Supplementary Material
The supplementary material for this article can be found at https://doi.org/10.1017/S0266462320000124.
Financial Support
This study was funded by the Bill and Melinda Gates Foundation (grant no. OPP1171680).
Conflict of Interest
Dr. Feng reports no conflict of interest. Dr. Kim reports grants from the Bill and Melinda Gates Foundation, during the conduct of the study. Dr. Cohen reports grants from the Bill and Melinda Gates Foundation, during the conduct of the study; personal fees from Precision Health Economics, personal fees from Sage Therapeutics, personal fees from Merck Corporation, personal fees from Abbvie, personal fees from Indivior, personal fees from Sarepta Pharmaceuticals, outside the submitted work. Dr.

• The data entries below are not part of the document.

(* ===== verification/CpusetProperties.v ===== *)
(** Theorems about a Worker's CPU sets: the text of a set is read back, no core has two holders
    through any use of the allocator, work gives its cores back, and a reconciliation accounts for
    the containers Docker runs. *)

From S2P Require Import Prelude JsLib Schema JsText InfraSchema InfraStore DecimalText Cpuset.

(** ** The text of a set *)

#[export] Instance Z_sub_consistent : Consistent Z.sub.
Proof. split; lia. Qed.

(** The members of a set in increasing order. *)
Definition ascending (cores : list Z) : list Z := to_sorted Z.sub (set_of cores).

Lemma elem_of_ascending c cores : c ∈ ascending cores ↔ c ∈ cores.
Proof. unfold ascending. by rewrite elem_of_to_sorted, elem_of_set_of. Qed.

Lemma sorted_strict l : NoDup l → StronglySorted (λ a b, a - b ≤ 0) l → StronglySorted Z.lt l.
Proof.
  intros Hnd. induction 1 as [|x l Hs IH Hall]; constructor; inversion Hnd as [|?? Hx Hnd']; subst; [by apply IH|].
  rewrite Forall_forall in Hall |- *. intros y Hy. specialize (Hall y Hy). assert (y ≠ x) by (by intros ->). lia.
Qed.

Lemma NoDup_ascending cores : NoDup (ascending cores).
Proof. unfold ascending. rewrite to_sorted_perm. apply NoDup_set_of. Qed.
Lemma ascending_sorted cores : StronglySorted Z.lt (ascending cores).
Proof. apply sorted_strict; [apply NoDup_ascending|]. apply (to_sorted_sorted _ (λ _, True)). by apply Forall_true. Qed.

Lemma strict_NoDup l : StronglySorted Z.lt l → NoDup l.
Proof.
  induction 1 as [|x l Hs IH Hall]; constructor; [|done]. intros Hx. rewrite Forall_forall in Hall. specialize (Hall x Hx). lia.
Qed.
Lemma ascending_id l : StronglySorted Z.lt l → ascending l = l.
Proof.
  intros Hs. unfold ascending. rewrite set_of_NoDup by by apply strict_NoDup. apply to_sorted_id.
  eapply StronglySorted_weaken; [|exact Hs]. cbn. lia.
Qed.

Definition span_of (run : Z * Z) : list Z := seqZ run.1 (run.2 - run.1 + 1).

Lemma cpu_runs_spans first last rest : first ≤ last → StronglySorted Z.lt (last :: rest) →
  concat (span_of <$> cpu_runs first last rest) = seqZ first (last - first + 1) ++ rest.
Proof.
  revert first last. induction rest as [|c rest IH]; intros first last Hle Hs; cbn [cpu_runs]; [done|].
  inversion Hs as [|?? Hs' Hall]; subst. apply Forall_cons in Hall as [Hlt _]. destruct (Z.eqb_spec c (last + 1)) as [->|Hne].
  - rewrite IH by (lia || done). replace (last + 1 - first + 1) with ((last - first + 1) + 1) by lia. rewrite seqZ_app by lia.
    rewrite <- app_assoc. do 2 f_equal. rewrite seqZ_cons by lia. cbn. f_equal. lia.
  - cbn [fmap list_fmap concat]. unfold span_of at 1. cbn [fst snd]. rewrite IH by (lia || done). f_equal.
    replace (c - c + 1) with 1 by lia. done.
Qed.

Lemma cpu_runs_bounds (P : Z → Prop) first last rest : P first → P last → Forall P rest → first ≤ last → StronglySorted Z.lt (last :: rest) →
  Forall (λ run, P run.1 ∧ P run.2 ∧ run.1 ≤ run.2) (cpu_runs first last rest).
Proof.
  revert first last. induction rest as [|c rest IH]; intros first last Hf Hl Hr Hle Hs; cbn [cpu_runs]; [by repeat constructor|].
  inversion Hs as [|?? Hs' Hall]; subst. apply Forall_cons in Hr as [Hc Hr]. apply Forall_cons in Hall as [Hlt _].
  destruct (Z.eqb_spec c (last + 1)) as [->|Hne]; [apply IH; (done || lia)|]. constructor; [done|]. apply IH; (done || lia).
Qed.

Definition cpu_id (c : Z) : Prop := 0 ≤ c ≤ MAX_SAFE_INTEGER.

Lemma safe_js_number c : cpu_id c → num_safe_integer (js_number (json_Z c)) = Some c.
Proof.
  intros [H0 Hc]. rewrite js_number_nonneg by (unfold MAX_SAFE_INTEGER in Hc; lia). unfold num_safe_integer. rewrite num_integer_of_Z. unfold is_safe.
  rewrite (proj2 (Z.leb_le _ _)), (proj2 (Z.leb_le _ _)) by (unfold MAX_SAFE_INTEGER in *; lia). done.
Qed.

Lemma digits_all_digits c : 0 ≤ c → all_digits (json_Z c) = true.
Proof.
  intros [Hne Hd]%json_Z_digits. unfold all_digits. apply andb_true_iff. split; [by rewrite bool_decide_eq_false_2|by apply str_chars_all].
Qed.
Lemma digits_no_char sep c : 0 ≤ c → is_digit sep = false → no_char sep (json_Z c).
Proof.
  intros [_ Hd]%json_Z_digits Hsep. unfold no_char, str_has. unfold str_chars in Hd. apply not_true_is_false. rewrite existsb_exists.
  intros (x & Hx%list_elem_of_In & Heq%Ascii.eqb_eq). rewrite Forall_forall in Hd. specialize (Hd x Hx). subst. congruence.
Qed.

Lemma no_char_app sep a b : no_char sep a → no_char sep b → no_char sep (a +:+ b).
Proof. unfold no_char, str_has. intros Ha Hb. by rewrite list_ascii_app, existsb_app, Ha, Hb. Qed.

Lemma part_cores_run run : cpu_id run.1 → cpu_id run.2 → run.1 ≤ run.2 → part_cores (run_text run) = Some (span_of run).
Proof.
  destruct run as [a b]. cbn [fst snd]. intros Ha Hb Hle. unfold part_cores, cpu_range, run_text. cbn [fst snd].
  pose proof (digits_no_char "-" a ltac:(apply Ha) eq_refl) as Na. pose proof (digits_no_char "-" b ltac:(apply Hb) eq_refl) as Nb.
  destruct (Z.eqb_spec a b) as [<-|Hne].
  - change (json_Z a) with (str_join (String "-" "") [json_Z a]) at 1. rewrite str_split_join by (done || by repeat constructor). rewrite digits_all_digits by apply Ha. cbn.
    rewrite safe_js_number by done. cbn. destruct (Z.ltb_spec a a); [lia|done].
  - change (json_Z a +:+ "-" +:+ json_Z b) with (str_join (String "-" "") [json_Z a; json_Z b]).
    rewrite str_split_join by (done || by repeat constructor). rewrite !digits_all_digits by (apply Ha || apply Hb). cbn.
    rewrite safe_js_number by done. cbn. rewrite safe_js_number by done. cbn. destruct (Z.ltb_spec b a); [lia|done].
Qed.

Lemma run_text_clean run : cpu_id run.1 → cpu_id run.2 → no_char "," (run_text run) ∧ str_chars (λ c, is_space c = false) (run_text run) ∧ run_text run ≠ "".
Proof.
  intros [Ha _] [Hb _]. pose proof (digits_no_char "," _ Ha eq_refl). pose proof (digits_no_char "," _ Hb eq_refl).
  destruct (json_Z_digits _ Ha) as [Hne Da], (json_Z_digits _ Hb) as [_ Db].
  assert (∀ s, str_chars (λ c, is_digit c = true) s → str_chars (λ c, is_space c = false) s) as Hsp.
  { intros s Hs. eapply Forall_impl; [exact Hs|]. intros x Hx%digit_range. unfold is_space. cbv zeta.
    destruct (Z.leb_spec (ch x) 13), (Z.eqb_spec (ch x) 32), (Z.eqb_spec (ch x) 160); try lia; by rewrite andb_false_r. }
  unfold run_text. destruct (run.1 =? run.2); split_and!; auto.
  - apply no_char_app; [done|]. by apply (no_char_app "," "-").
  - rewrite !str_chars_app. split_and!; auto. by repeat constructor.
  - by destruct (json_Z run.1).
Qed.

(** A set of CPUs is read back from its text.  For every non-empty list of CPU ids, in any order
    and with repetitions, parsing the text Docker is given yields exactly its members in increasing
    order. *)
Theorem cpuset_roundtrip cores : cores ≠ [] → Forall cpu_id cores → parseCpuset (formatCpuset cores) = Some (ascending cores).
Proof.
  intros Hne Hall. unfold formatCpuset. fold (ascending cores). pose proof (ascending_sorted cores) as Hs.
  assert (Forall cpu_id (ascending cores)) as Hid.
  { rewrite Forall_forall in Hall |- *. intros c Hc. by apply Hall, elem_of_ascending. }
  destruct (ascending cores) as [|c rest] eqn:E.
  { destruct cores as [|c cores]; [done|]. assert (c ∈ ascending (c :: cores)) as Hc by (apply elem_of_ascending; left). rewrite E in Hc. by apply elem_of_nil in Hc. }
  apply Forall_cons in Hid as [Hc Hrest]. pose proof (cpu_runs_bounds cpu_id c c rest Hc Hc Hrest ltac:(lia) Hs) as Hb.
  pose proof (cpu_runs_spans c c rest ltac:(lia) Hs) as Hspans. replace (c - c + 1) with 1 in Hspans by lia. change (seqZ c 1 ++ rest) with (c :: rest) in Hspans.
  set (runs := cpu_runs c c rest) in *. assert (runs ≠ []) as Hruns by (intros Er; by rewrite Er in Hspans).
  set (parts := run_text <$> runs). assert (Forall (λ p, no_char "," p ∧ str_chars (λ c, is_space c = false) p ∧ p ≠ "") parts) as Hparts.
  { unfold parts. apply Forall_fmap. eapply Forall_impl; [exact Hb|]. intros run (Ha & Hb' & _). by apply run_text_clean. }
  assert (parts ≠ []) as Hpne by (unfold parts; by destruct runs). unfold parseCpuset. rewrite trim_id.
  2:{ apply str_chars_join; [by repeat constructor|]. eapply Forall_impl; [exact Hparts|]. by intros p (_ & ? & _). }
  rewrite bool_decide_eq_false_2.
  2:{ destruct parts as [|p parts']; [done|]. apply Forall_cons in Hparts as [(_ & _ & Hp) _]. by destruct parts', p. }
  rewrite (str_split_join "," parts) by (done || (eapply Forall_impl; [exact Hparts|]; by intros p (? & _ & _))).
  assert (mapM part_cores parts = Some (span_of <$> runs)) as ->.
  { apply mapM_Some. unfold parts. clear -Hb. induction Hb as [|run runs (Ha & Hb & Hle) _ IH]; constructor; [|done]. by apply part_cores_run. }
  cbn. rewrite Hspans. f_equal. by apply ascending_id.
Qed.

Neumann reports advisory boards or consulting from Abbvie, Amgen, Avexis, Bayer, Congressional Budget Office, Vertex, Veritech, Janssen, Merck, Novartis, Novo Nordisk, Precision Health Economics, funding from The CEA Registry Sponsors by various pharmaceutical and medical device companies; grants from Amgen, Lundbeck, Bill and Melinda Gates Foundation, NPC, and Alzheimer's Association, NIH. Dr. Ollendorf reports grants from the Bill and Melinda Gates Foundation, during the conduct of the study; personal fees and other from Sarepta Therapeutics, LLC, personal fees from DBV Technologies, Inc., personal fees from EMD Serono, other from Gerson Lehman Group, other from The CEA Registry Sponsors, personal fees from Autolus, Inc., outside the submitted work.